§ **Stored data entries**
+===+

(** ** The reply *)

Lemma find_rekey_unique ord n b p i L n0 : accounted L n0 → i ∉ used n0 → peers (reg n) = <[b := p]> (peers (reg n0)) →
  ActivePeer.rekey_in_progress (ActivePeer.rekey p) = true → ActivePeer.rekey_our_index (ActivePeer.rekey p) = Some i →
  find_rekey ord n i = Some b.
Proof.
  intros Ha Hi Hp Hr Ho. unfold find_rekey. set (f := λ ap : NodeAddr * Peer, _).
  destruct (find f (map_iter ord (peers (reg n)))) as [[c q]|] eqn:E.
  - apply find_some in E as [Hin%list_elem_of_In Hf]. apply elem_of_map_iter in Hin. apply andb_prop in Hf as [_ Hf%bool_decide_eq_true].
    cbn. f_equal. destruct (decide (c = b)) as [->|Hne]; [done|]. rewrite Hp, lookup_insert_ne in Hin by done.
    destruct Hi. apply (holds_used L n0 (inr c)); [done|]. cbn. unfold actives. rewrite Hin. cbn. unfold held_by_peer, slots, rekey_slot.
    cbn in Hf. rewrite Hf. apply elem_of_list_to_set, elem_of_app. right. apply elem_of_app. left. by apply list_elem_of_singleton.
  - assert ((b, p) ∈ map_iter ord (peers (reg n))) as Hin%list_elem_of_In by (apply elem_of_map_iter; by rewrite Hp, lookup_insert_eq).
    pose proof (find_none _ _ E _ Hin) as Hf. subst f. cbn in Hf. by rewrite Hr, Ho, bool_decide_true in Hf.
Qed.

Lemma reply_installs ord ord' n b p packet h key now hs hs' s tid i j :
  Wire.parse_msg2 (packet_data packet) = Some h → Wire.receiver_idx h = i → Wire.m2_sender_idx h = j →
  pending_outbound n !! (packet_transport_id packet, i) = Some (ActivePeer.link_id p) →
  connections (reg n) !! ActivePeer.link_id p = None → find_rekey ord n i = Some b →
  peers (reg n) !! b = Some p → ActivePeer.rekey_handshake (ActivePeer.rekey p) = Some hs →
  ActivePeer.rekey_our_index (ActivePeer.rekey p) = Some i → ActivePeer.transport_id (ActivePeer.path p) = Some tid →
  HandshakeState.try_read_message_2 (drop (Wire.noise_msg2_offset h) (packet_data packet)) hs = (hs', Ok key) →
  NoiseSession.into_session hs' = Ok s →
  ∃ n' q, handle_rekey_msg2 ord ord' n packet now = Ok n' ∧ peers (reg n') !! b = Some q
    ∧ ActivePeer.session q = ActivePeer.session p ∧ ActivePeer.rekey q = ActivePeer.no_rekey
    ∧ ActivePeer.pending q = ActivePeer.mkPending (Some s) (Some i) (Some j) true (Some now).
Proof.
  intros Hh Hi Hj Ho Hc Hf Hp Hhs Hri Ht Htr Hs. unfold handle_rekey_msg2. rewrite Hh, Hi. unfold PendingOutbound.match_msg2. rewrite Ho.
  rewrite bool_decide_false by (rewrite Hc; by intros []). unfold finish_rekey_msg2. rewrite Hi, Hf. unfold peer_of. rewrite Hp.
  unfold ActivePeer.complete_rekey_msg2. rewrite Hhs, Htr, Hs. cbn [fst snd]. unfold install_pending_rekey_session_and_index.
  cbn [reg set_reg]. set (q := ActivePeer.set_rekey _ _).
  assert (peers (put_peer (reg n) b q) !! b = Some q) as -> by apply lookup_insert_eq.
  assert (ActivePeer.transport_id (ActivePeer.path q) = Some tid) as -> by done. unfold insert_session_index. eexists _, _. split; [reflexivity|].
  split; [apply lookup_insert_eq|]. rewrite Hj. subst q. cbn. rewrite Hri. by destruct (HandshakeState.remote_epoch hs').
Qed.

(** ** Taking the new session up *)

Lemma confirm_peers n a p k now j : peers (reg n) !! a = Some p →
  let '(r, retired) := confirm_pending_peer_session (reg n) a k now j in
  peers (reg (match retired with
              | Some l => ensure_current_registered (free_retired_peer_session_indices (set_reg n r) l) a
              | None => set_reg n r
              end)) !! a = Some (ActivePeer.confirm_pending_session p k now j).1.
Proof.
  intros Hp. unfold confirm_pending_peer_session. rewrite Hp. destruct (ActivePeer.confirm_pending_session p k now j) as [q [i|]].
  2: { cbn. by rewrite lookup_insert_eq. }
  pose proof (retire_spec a (active_peer_session_indices q) (active_peer_session_indices p) (put_peer (reg n) a q)) as Hr.
  destruct (retire_superseded_session_indices _ _ _ _) as [r' l]. destruct Hr as (_ & Hr & _).
  destruct (ensure_tables (free_retired_peer_session_indices (set_reg n r') l) a) as (_ & He & _).
  destruct (free_retired_tables (set_reg n r') l) as (_ & Hf & _). unfold actives in *. rewrite He, Hf. cbn. rewrite Hr. cbn. by rewrite lookup_insert_eq.
Qed.

(** The initiator, 250 ms after the reply. *)
Lemma cutover_takes n b p s i j t now jitter : peers (reg n) !! b = Some p → ActivePeer.rekey p = ActivePeer.no_rekey →
  ActivePeer.pending p = ActivePeer.mkPending (Some s) (Some i) (Some j) true (Some t) → t + FMP_CUTOVER_DELAY_MS ≤ now →
  peers (reg (cutover_loop n now jitter [b])) !! b
    = Some (ActivePeer.confirm_pending_session p (negb (ActivePeer.current_k_bit (ActivePeer.session p))) now (jitter b)).1.
Proof.
  intros Hp Hr Hpe Ht. unfold cutover_loop. cbn [foldl]. unfold cutover_due_fmp_rekey. rewrite Hp, Hpe, Hr.
  rewrite bool_decide_false by done. unfold ActivePeer.pending_rekey_cutover_due. rewrite Hpe. cbn [orb andb negb ActivePeer.rekey_in_progress
    ActivePeer.no_rekey ActivePeer.pending_rekey_initiator ActivePeer.pending_rekey_completed_at].
  assert ((FMP_CUTOVER_DELAY_MS <=? sat_sub now t) = true) as -> by (unfold sat_sub; apply Z.leb_le; unfold FMP_CUTOVER_DELAY_MS in *; lia).
  cbn [negb]. pose proof (confirm_peers n b p (negb (ActivePeer.current_k_bit (ActivePeer.session p))) now (jitter b) Hp) as Hc.
  by destruct (confirm_pending_peer_session _ _ _ _ _) as [r [l|]].
Qed.
(** * HttpPublishQueueAsync: the retained event buffer and its drain loop

    A shallow embedding of [src/HttpPublishQueueAsync.cpp].

    - The retained region is a list of bytes and pointers into it are
      offsets from [retainedBuffer].  The header lives in the first eight
      bytes of the region and the events behind it, as in the source;
      multi-byte fields are little endian, as on the ARM targets of the
      library.
    - A member function is a function from the object to the object after
      the call, paired with the returned value where there is one.  Calls
      do not interleave.
    - What a call reads from outside ([WiFi.ready()], [millis()], the
      status of the response) is an argument of the call; logging and the
      transport itself have no effect on the object.
    - [size_t] values are 32 bits wide and wrap around, [uint16_t]
      fields wrap around at 16 bits; offsets are integers. *)

From Stdlib Require Import ZArith List Lia Bool.
From Stdlib Require String.
From stdpp Require Import base list.
From coqutil Require Import Byte Word.LittleEndianList.
Import ListNotations.
Import String.StringSyntax.
Local Open Scope Z_scope.

(** ** Machine integers and layout constants *)

(** [size_t] and [unsigned long] are 32 bits wide on the target. *)
Definition size_t (x : Z) : Z := x mod 2 ^ 32.
Definition uint32_t (x : Z) : Z := x mod 2 ^ 32.
Definition uint16_t (x : Z) : Z := x mod 2 ^ 16.

Definition RETAINED_BUF_HEADER_MAGIC : Z := 0xd19cab61.

(** [RetainedBufHeader] is [{uint32_t magic; uint16_t size; uint16_t numEvents}],
    [EventData] is [{uint16_t port}]. *)
Definition sizeof_RetainedBufHeader : Z := 8.
Definition sizeof_EventData : Z := 2.

(** ** The retained region as memory

    Only the region is part of the state.  Bytes outside of it read as
    NUL and a store outside of it is lost.  This is a convention of the
    model, not what the machine does: there a read behind the region
    finds whatever memory lies there, a store behind it lands in that
    memory, and [memmove] with a wrapped length runs over it.  The
    properties below that depend on what is read or written are
    therefore stated for states in which every access of the call is
    inside the region: the counted events end inside the region
    ([walked q <= retainedBufferSize q]) and what [publish] stores fits
    the size it computes ([fits]).  The constructor is the exception:
    it runs on any content, and a read behind the region can only occur
    while skipping an event that ends behind the region, which the
    constructor answers with a reset whatever was read. *)

Definition load_bytes (mem : list byte) (p : Z) (n : nat) : list byte :=
  take n (drop (Z.to_nat p) (repeat Byte.x00 (Z.to_nat (- p)) ++ mem)
          ++ repeat Byte.x00 n).

Definition store_bytes (mem : list byte) (p : Z) (bs : list byte) : list byte :=
  let bs' := drop (Z.to_nat (- p)) bs in
  let i := Z.to_nat p in
  take i mem ++ take (length mem - i) bs' ++ drop (i + length bs') mem.

Definition load_u16 (mem : list byte) (p : Z) : Z := le_combine (load_bytes mem p 2).
Definition load_u32 (mem : list byte) (p : Z) : Z := le_combine (load_bytes mem p 4).
Definition store_u16 (mem : list byte) (p v : Z) : list byte := store_bytes mem p (le_split 2 v).
Definition store_u32 (mem : list byte) (p v : Z) : list byte := store_bytes mem p (le_split 4 v).

(** [memmove]: the source range is read before anything is written. *)
Definition memmove (mem : list byte) (dst src n : Z) : list byte :=
  store_bytes mem dst (load_bytes mem src (Z.to_nat n)).

(** ** C strings *)

(** Number of bytes before the first NUL. *)
Fixpoint strlen (s : list byte) : nat :=
  match s with
  | [] => O
  | b :: r => if Byte.eqb b Byte.x00 then O else S (strlen r)
  end.

(** What a [char *] at offset [p] sees of the region. *)
Definition chars_at (mem : list byte) (p : Z) : list byte :=
  if p <? 0 then [] else drop (Z.to_nat p) mem.

Definition strlen_at (mem : list byte) (p : Z) : Z :=
  Z.of_nat (strlen (chars_at mem p)).

(** The characters of the C string at offset [p], without the NUL. *)
Definition string_at (mem : list byte) (p : Z) : list byte :=
  take (strlen (chars_at mem p)) (chars_at mem p).

Definition strcpy (mem : list byte) (dst : Z) (s : list byte) : list byte :=
  store_bytes mem dst (take (strlen s) s ++ [Byte.x00]).

(** ** The header fields, at offsets 0, 4 and 6 of the region *)

Definition hdr_magic (mem : list byte) : Z := load_u32 mem 0.
Definition hdr_size (mem : list byte) : Z := load_u16 mem 4.
Definition hdr_numEvents (mem : list byte) : Z := load_u16 mem 6.
Definition stepCall (pc next : Z) : GoM machine bool :=
  target ← codeWord (pc + 1);
  m ← get;
  targetRoutine ← lift (findRoutine (i_routines (m_image m)) target);
  if targetRoutine <? 0 then trapWith TrapInvalidInstruction
  else
    callee ← lift (i_routines (m_image m) !!z targetRoutine);
    frameSize ← (if r_framed callee then
                   caller ← lift (i_routines (m_image m) !!z m_routine m);
                   mret (r_frameSize caller)
                 else mret 0);
    let newFP := m_fp m - frameSize in
    if (newFP <? m_sp m) || (newFP <? 0) then trapWith TrapMemoryLimit
    else
      wordCount ← codeWord (pc + 5);
      let drop := if 6 <? wordCount then (wordCount - 6) * 4 else 0 in
      _ ← modify (λ m, set_calls
             (m_calls m ++ [CallFrame next (m_fp m) (m_sp m) (m_routine m) drop]) m);
      _ ← modify (set_fp newFP);
      _ ← modify (set_routine targetRoutine);
      _ ← modify (set_pc target);
      updatePeak.

Definition stepRet : GoM machine bool :=
  m ← get;
  match last (m_calls m) with
  | None => mret false
  | Some frame =>
      _ ← modify (set_calls (removelast (m_calls m)));
      if cf_sp frame - m_stackBase m <? cf_drop frame then trapWith TrapInvalidInstruction
      else
        _ ← modify (set_sp (cf_sp frame - cf_drop frame));
        _ ← modify (set_pc (cf_pc frame));
        _ ← modify (set_fp (cf_fp frame));
        _ ← modify (set_routine (cf_routine frame));
        mret true
  end.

+===+

§ **Problem details**
All lines above between those holding "constructor answers with" and "Definition load_u16 (mem", inclusive, must be set down unchanged, and no other line may be included.

§ **Task response**
    constructor answers with a reset whatever was read. *)

Definition load_bytes (mem : list byte) (p : Z) (n : nat) : list byte :=
  take n (drop (Z.to_nat p) (repeat Byte.x00 (Z.to_nat (- p)) ++ mem)
          ++ repeat Byte.x00 n).

Definition store_bytes (mem : list byte) (p : Z) (bs : list byte) : list byte :=
  let bs' := drop (Z.to_nat (- p)) bs in
  let i := Z.to_nat p in
  take i mem ++ take (length mem - i) bs' ++ drop (i + length bs') mem.

Definition load_u16 (mem : list byte) (p : Z) : Z := le_combine (load_bytes mem p 2).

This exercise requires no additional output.